(Material for the task)

Lemma id_loop_total fuel rem id st :
  (length rem < fuel)%nat -> id_loop fuel fs rem id st <> inl (errText "out of fuel").
Proof.
  revert rem id st. induction fuel as [|fuel IH]; intros rem id st Hl; [lia|]. cbn [id_loop].
  destruct (parseFlags fs rem st) as [err|[st1 [|a rest]]] eqn:E.
  - unfold parseFlags in E. by destruct (Parse fs rem st) as [|[]]; simplify_eq.
  - by case_decide.
  - case_decide; [|done]. apply IH. apply parseFlags_shorter in E. lia.
Qed.

(** The query id may stand anywhere among the flags: whatever complete flags
    come before and after it, the id and the settings are those of the flags in
    their order; a command line without an id or with a second one is refused;
    and reading the arguments ends. *)
Theorem id_among_flags g1 g2 g3 id id2 st st1 st2 st3 :
  plain_arg id = true -> id <> [] -> plain_arg id2 = true ->
  parseFlags fs g1 st = inr (st1, []) -> parseFlags fs g2 st1 = inr (st2, []) -> parseFlags fs g3 st2 = inr (st3, []) ->
  parseWithID fs (g1 ++ id :: g2) st = inr (id, st2)
  /\ parseWithID fs g1 st = inl (errText "missing <queryId> argument")
  /\ parseWithID fs (g1 ++ id :: g2 ++ id2 :: g3) st = inl (Leaf (EText (bs "unexpected argument: " ++ id2)))
  /\ forall args, parseWithID fs args st <> inl (errText "out of fuel").
Proof.
  intros Hid Hne Hid2 H1 H2 H3. unfold parseWithID. split_and!.
  - rewrite length_app. cbn [length id_loop]. rewrite (parseFlags_app g1 id g2 st st1) by done.
    rewrite decide_True by done. rewrite Nat.add_succ_r. cbn [id_loop]. rewrite H2. by rewrite decide_False.
  - cbn [id_loop]. rewrite H1. by rewrite decide_True.
  - rewrite length_app. cbn [length id_loop]. rewrite (parseFlags_app g1 id _ st st1) by done.
    rewrite decide_True by done. rewrite Nat.add_succ_r. cbn [id_loop].
    rewrite (parseFlags_app g2 id2 g3 st1 st2) by done. by rewrite decide_False.
  - intros args. apply id_loop_total. lia.
Qed.
End args.

(** ** Hotspots *)

Definition hot_ge (a b : hotspot) : Prop := fge (h_CPUPct a) (h_CPUPct b) = true.
Definition same_pct (p : float) (h : hotspot) : Prop := fge (h_CPUPct h) p && fge p (h_CPUPct h) = true.
#[export] Instance same_pct_dec p h : Decision (same_pct p h) := decide (_ = true).

Lemma insert_hot_perm h l : insert_hot h l ≡ₚ h :: l.
Proof.
  induction l as [|x l IH]; [done|]. cbn [insert_hot]. destruct (hotter h x); [done|]. rewrite IH. apply Permutation_swap.
Qed.

Lemma sort_hot_perm l : sort_hot l ≡ₚ l.
Proof.
  unfold sort_hot. assert (H : forall acc, foldl (fun l h => insert_hot h l) acc l ≡ₚ l ++ acc).
  { induction l as [|h l IH]; intros acc; [done|]. cbn [foldl app]. rewrite IH, insert_hot_perm.
    symmetry. apply Permutation_middle. }
  by rewrite H, app_nil_r.
Qed.

Lemma not_hotter a b : hotter a b = false <-> hot_ge b a.
Proof. unfold hotter, hot_ge. by rewrite negb_false_iff. Qed.
Lemma hotter_ge a b : hotter a b = true -> hot_ge a b.
Proof. unfold hotter, hot_ge. rewrite negb_true_iff. intros H. destruct (fge_total (h_CPUPct a) (h_CPUPct b)); congruence. Qed.

Lemma insert_hot_sorted h l : StronglySorted hot_ge l -> StronglySorted hot_ge (insert_hot h l).
Proof.
  induction 1 as [|x l Hs IH Hx]; [by repeat constructor|]. cbn [insert_hot]. destruct (hotter h x) eqn:E.
  - apply hotter_ge in E. constructor; [by constructor|]. constructor; [done|].
    eapply Forall_impl; [exact Hx|]. intros q Hq. by eapply fge_trans.
  - apply not_hotter in E. constructor; [done|]. rewrite insert_hot_perm. by constructor.
Qed.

(What is needed)
Only one stretch of the entries above is wanted: the lines from the one containing "- unfold parseFlags" through the one containing "plain_arg id = true". Please reproduce it exactly.

(Response area)
  - unfold parseFlags in E. by destruct (Parse fs rem st) as [|[]]; simplify_eq.
  - by case_decide.
  - case_decide; [|done]. apply IH. apply parseFlags_shorter in E. lia.
Qed.

(** The query id may stand anywhere among the flags: whatever complete flags
    come before and after it, the id and the settings are those of the flags in
    their order; a command line without an id or with a second one is refused;
    and reading the arguments ends. *)
Theorem id_among_flags g1 g2 g3 id id2 st st1 st2 st3 :
  plain_arg id = true -> id <> [] -> plain_arg id2 = true ->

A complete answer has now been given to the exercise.